The table below is color-coded to help you quickly spot the most serious issues.
What is a Penalty?
When a nursing home is cited for deficiencies and fails to correct them — or when the problems are serious enough to warrant immediate action — CMS can impose a financial penalty. There are two types:
- Civil Money Penalty (fine): The facility is charged a dollar amount. This may be a one-time fine or a daily charge that continues until the problem is fixed. Daily fines can reach thousands of dollars per day for serious violations.
- Payment Denial: CMS stops reimbursing the facility for new admissions under Medicare or Medicaid until the problem is corrected. This is a strong financial incentive for facilities to fix problems quickly.
A penalty on a facility's record means the federal government took the deficiency seriously enough to take formal financial action. Look at the penalty date and the fine amount to understand the context.
What is a Correction Date?
After a deficiency is cited, the facility is required to fix the problem by a specific date. The Correction Date column shows when CMS verified that the deficiency was resolved.
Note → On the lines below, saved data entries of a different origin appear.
(* ===== verification/Chat.v ===== *)
(** * Non-streaming calls

    [protocol/openai.go]: [chatDirect], [chatWithFailover] and [Chat]. The
    network and JSON decoding are arguments for each attempt. *)
From stdpp Require Import base tactics list gmap strings pretty.
From Stdlib Require Import ZArith Lia.
From S2P Require Import Prelude GoStrings Types Think Breaker Retry Vendor Telemetry RateLimit Hooks OpenAI Stream Client.

(** The decoded reply. *)
Record chat_message := mkChatMsg {
  cm_Content : string; cm_Reasoning : string; cm_ToolCalls : list ToolCall }.
Record chat_reply := mkChatReply {
  cr_Choices : list chat_message; cr_Usage : option Usage; cr_Error : option string }.

(** One attempt: building the request, [client.Do], the redacted body that is
    published, and the time the call took. *)
Record chat_attempt := mkChatAttempt {
  ca_newReq : option gerror; ca_do : gerror + http_response; ca_redacted : string; ca_duration : Z }.

Section Chat.
Context {W : Type} (hooks : list (LifecycleHook W)) (url_Parse : string -> option URL).
Context (decode : string -> gerror + chat_reply) (sid : string).

Definition raw_request (text : string) : Chunk := mkChunk ChunkRawRequest text None None "" None.
Definition raw_response (text : string) : Chunk := mkChunk ChunkRawResponse text None None "" None.

Definition chatDirect (a : chat_attempt) (c : @cworld W) : @cworld W * (gerror + Response) :=
  match ca_newReq a with
  | Some e => (c, inl e)
  | None =>
      let c := publish (raw_request (ca_redacted a)) (log_sent c) in
      match ca_do a with
      | inl e => (publish (raw_error ("request failed: " +:+ Error e)) c, inl (EWrap "request failed" e))
      | inr resp =>
          let body := TrimSpace (Body resp) in
          if negb (StatusCode resp =? 200)%Z then
            (publish (raw_response ("HTTP " +:+ pretty (StatusCode resp) +:+ ": " +:+ body)) c,
             inl (EMsg ("API error (status=" +:+ pretty (StatusCode resp) +:+ "): " +:+ body)))
          else match decode (Body resp) with
               | inl e => (c, inl (EWrap "parse response" e))
               | inr r =>
                   match cr_Error r, cr_Choices r with
                   | Some m, _ => (c, inl (EMsg ("API error: " +:+ m)))
                   | None, [] => (c, inl (EMsg "API returned empty choices"))
                   | None, msg :: _ =>
                       let o := cw_o c in
                       let t := (RecordFromContext (telemetry o) sid (model o) (Vendor_String (vendor o))
                                   (ca_duration a) (cr_Usage r)).1 in
                       (set_o (set_telemetry t o) c,
                        inr (mkResponse (cm_Content msg) (cm_Reasoning msg) (cm_ToolCalls msg) (cr_Usage r) ""))
                   end
               end
      end
  end.

Context (attempts : nat -> chat_attempt).

(** The loop from [attempt] with [n] iterations left. *)
Fixpoint chat_loop (n attempt : nat) (lastErr : gerror) (c : @cworld W) : @cworld W * (gerror + Response) :=
  match n with
  | 0 => (c, inl lastErr)
  | S n' =>
      let direct c :=
        let '(c, r) := chatDirect (attempts attempt) c in
        match r with
        | inr resp => (c, inr resp)
        | inl e => chat_loop n' (S attempt) e c
        end in
      if (0 <? attempt)%nat then
        let o := cw_o c in
        if negb (shouldFailover (failover o) (model o) (Vendor_String (vendor o)) (Some lastErr))
        then (c, inl lastErr)
        else
          let '(m, url, ok) := getFailoverModel (failover o) (model o) (Vendor_String (vendor o)) in
          if negb ok then (c, inl lastErr)
          else direct (set_o (applyFailover url_Parse o m url) c)
      else direct c
  end.

(** [lastErr] starts as nil; it is never read before the first attempt sets it. *)
Definition chatWithFailover (c : @cworld W) : @cworld W * (gerror + Response) :=
  chat_loop (Z.to_nat (maxRetries (failover (cw_o c)) + 1)) 0 (EMsg "") c.

(** [Chat]: rate limiter, hooks before, the call, hooks after; an error on any
    step is told to the error hooks. *)
Definition Chat (w_env : Z * Z * option gerror) (req : Request) (c : @cworld W)
  : @cworld W * (gerror + Response) :=
  let '(now, later, ctxDone) := w_env in
  let fail req e (c : @cworld W) := (set_W (RunOnErrorHooks hooks (cw_W c) req e) c, inl e) in
  let '(rl, _, err) := Wait (rateLimiter (cw_o c)) (mkWaitEnv now later ctxDone (estimateTokens req)) in
  let c := set_o (set_rateLimiter rl (cw_o c)) c in
  match err with
  | Some e => fail req e c
  | None =>
      let '(w, r) := RunBeforeProcessHooks hooks (cw_W c) req in
      let c := set_W w c in
      match r with
      | inl e => fail req e c
      | inr req' =>
          let '(c, r) := chatWithFailover c in
          match r with
          | inl e => fail req' e c
          | inr resp =>
              let '(w, r) := RunAfterProcessHooks hooks (cw_W c) req' resp in
              let c := set_W w c in
              match r with
              | inl e => fail req' e c
              | inr resp' => (c, inr resp')
              end
          end
      end
  end.
End Chat.

(** * Properties *)

Section Failover.
Context {W : Type} (url_Parse : string -> option URL) (decode : string -> gerror + chat_reply) (sid : string).

(** The failover settings always name the same fallback. *)
Definition falls_back_to (fc : FailoverConfig) (m url : string) : Prop :=
  (forall a b e, shouldFailover fc a b e = true) /\ (forall a b, getFailoverModel fc a b = (m, url, true)).

Definition target (o : OpenAI) : string * string := (model o, baseURL o).
Definition fallback_target (m url : string) : string * string := (m, TrimRight url "/" +:+ "/chat/completions").

(** An attempt adds at most its own request to the trace. *)
Lemma chatDirect_trace a (c c' : @cworld W) r :
  chatDirect decode sid a c = (c', r) ->
  (cw_trace c' = cw_trace c \/
   cw_trace c' = cw_trace c ++ [mkSent (model (cw_o c)) (baseURL (cw_o c)) (currentKey (cw_o c)) (cw_out c)])
  /\ target (cw_o c') = target (cw_o c) /\ failover (cw_o c') = failover (cw_o c).
Proof.
  unfold chatDirect. repeat case_match; intros; simplify_eq; simpl; auto.
Qed.

Lemma chat_loop_fallback attempts n attempt le (c c' : @cworld W) r m url :
  falls_back_to (failover (cw_o c)) m url ->
  (0 < attempt)%nat -> chat_loop url_Parse decode sid attempts n attempt le c = (c', r) ->
  exists new, cw_trace c' = cw_trace c ++ new /\ length new <= n
    /\ Forall (fun t => (st_model t, st_url t) = fallback_target m url) new.
Proof.
  revert attempt le c. induction n as [|n IH]; intros attempt le c [Hs Hg] Ha.
  { intros [= <- <-]. exists []. by rewrite app_nil_r. }
  cbn [chat_loop]. rewrite (proj2 (Nat.ltb_lt _ _) Ha), Hs, Hg. cbn [negb].
  set (c0 := set_o (applyFailover url_Parse (cw_o c) m url) c).
  destruct (chatDirect decode sid (attempts attempt) c0) as [c1 r1] eqn:E.
  apply chatDirect_trace in E as (Htr & Ht & Hf).
  assert (exists new, cw_trace c1 = cw_trace c ++ new /\ length new <= 1
            /\ Forall (fun t => (st_model t, st_url t) = fallback_target m url) new) as (n1 & H1 & H2 & H3).
  { destruct Htr as [->| ->]; [exists []; rewrite app_nil_r; simpl; auto with lia|].
    eexists. split; [reflexivity|]. split; [simpl; lia|]. by repeat constructor. }
  destruct r1 as [e|resp].
  - intros Hl. destruct (IH (S attempt) e c1) as (n2 & H4 & H5 & H6); [by rewrite Hf|lia|done|].
    exists (n1 ++ n2). rewrite H4, H1, app_assoc, length_app. split; [done|]. split; [lia|].
    by apply Forall_app.
  - intros [= <- <-]. exists n1. split; [done|]. split; [lia|done].
Qed.

(** Failover of a non-streaming call: with a fallback configured, the
    first request goes to the client's own model; every later one goes to the
    fallback's model and address; there are at most [maxRetries + 1] of them. *)
Theorem chatWithFailover_targets attempts (c c' : @cworld W) r m url :
  falls_back_to (failover (cw_o c)) m url -> cw_trace c = [] ->
  chatWithFailover url_Parse decode sid attempts c = (c', r) ->
  exists own other, cw_trace c' = own ++ other
    /\ length own <= 1 /\ Forall (fun t => (st_model t, st_url t) = target (cw_o c)) own
    /\ Forall (fun t => (st_model t, st_url t) = fallback_target m url) other
    /\ (Z.of_nat (length other) <= maxRetries (failover (cw_o c)))%Z.
Proof.
  intros Hfb Ht. unfold chatWithFailover. pose proof (maxRetries_pos (failover (cw_o c))) as Hp.
  replace (Z.to_nat (maxRetries (failover (cw_o c)) + 1))
    with (S (Z.to_nat (maxRetries (failover (cw_o c))))) by lia.
  cbn [chat_loop Nat.ltb Nat.leb].
  destruct (chatDirect decode sid (attempts 0%nat) c) as [c1 r1] eqn:E.
  apply chatDirect_trace in E as (Htr & Htg & Hf). rewrite Ht in Htr.
  assert (length (cw_trace c1) <= 1 /\ Forall (fun t => (st_model t, st_url t) = target (cw_o c)) (cw_trace c1))
    as [H1 H2].
  { destruct Htr as [->| ->]; simpl; split; try lia; repeat constructor. }
  destruct r1 as [e|resp].
  - intros Hl. apply (chat_loop_fallback attempts _ _ _ _ _ _ m url) in Hl as (new & H3 & H4 & H5);
      [|by rewrite Hf|lia].
    exists (cw_trace c1), new. repeat split; try done. lia.
  - intros [= <- <-]. exists (cw_trace c1), []. rewrite app_nil_r. repeat split; try done. simpl. lia.
Qed.
End Failover.

Definition chat_503_then_ok (i : nat) : chat_attempt :=
  mkChatAttempt None (inr (mkResp (if (i =? 0)%nat then 503 else 200) "" "body")) "" 0.
Definition demo_chat_decode (s : string) : gerror + chat_reply :=
  inr (mkChatReply [mkChatMsg "hi" "" []] None None).

Lemma chatWithFailover_targets_witness :
  exists own other,
    cw_trace (chatWithFailover (fun _ => None) demo_chat_decode "" chat_503_then_ok demo_world).1 = own ++ other
    /\ length own <= 1 /\ Forall (fun t => (st_model t, st_url t) = target two_keys) own
    /\ Forall (fun t => (st_model t, st_url t) = fallback_target "fallback" "https://y") other
    /\ (Z.of_nat (length other) <= 2)%Z.
Proof.
  eapply (chatWithFailover_targets (fun _ => None) demo_chat_decode "" chat_503_then_ok demo_world);
    [split; reflexivity|reflexivity|apply surjective_pairing].
Defined.

Example chat_fallback_answers :
  let '(c', r) := chatWithFailover (fun _ => None) demo_chat_decode "" chat_503_then_ok demo_world in
  (st_model <$> cw_trace c', r) = (["m"; "fallback"], inr (mkResponse "hi" "" [] None "")).
Proof. vm_compute. reflexivity. Qed.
A correction date is a positive sign — it means the problem was identified and addressed.
If a correction date is missing, it may mean the issue is still open, the correction date was not yet recorded at the time the data was last updated, or the deficiency is part of an ongoing process.
How current is the data?
CMS publishes updated nursing home data on a quarterly basis (roughly every three months). Senior Living Watch automatically downloads and imports the latest data each time CMS releases a new update, so what you see reflects the most recent publicly available information.
Because data is updated quarterly, very recent inspections — those completed in the past few weeks — may not yet appear. For the absolute latest information on a specific facility, you can also check Medicare Care Compare, CMS's official consumer tool.
How should I use this information?
Inspection records are one important piece of the picture — but not the whole story. Here are a few things to keep in mind as you research:
- Look for patterns, not single incidents. One deficiency in three years is very different from repeated citations for the same problem.
- Pay attention to severity. A facility with many D-level citations may be less concerning than one with a single J, K, or L.
- Corrections matter. A facility that identifies problems and fixes them quickly is showing accountability.
- Visit in person. No report replaces a personal visit. Talk to staff, observe the environment, and trust your instincts.
- Ask questions. You have every right to ask a facility's administrator about past deficiencies and what steps were taken.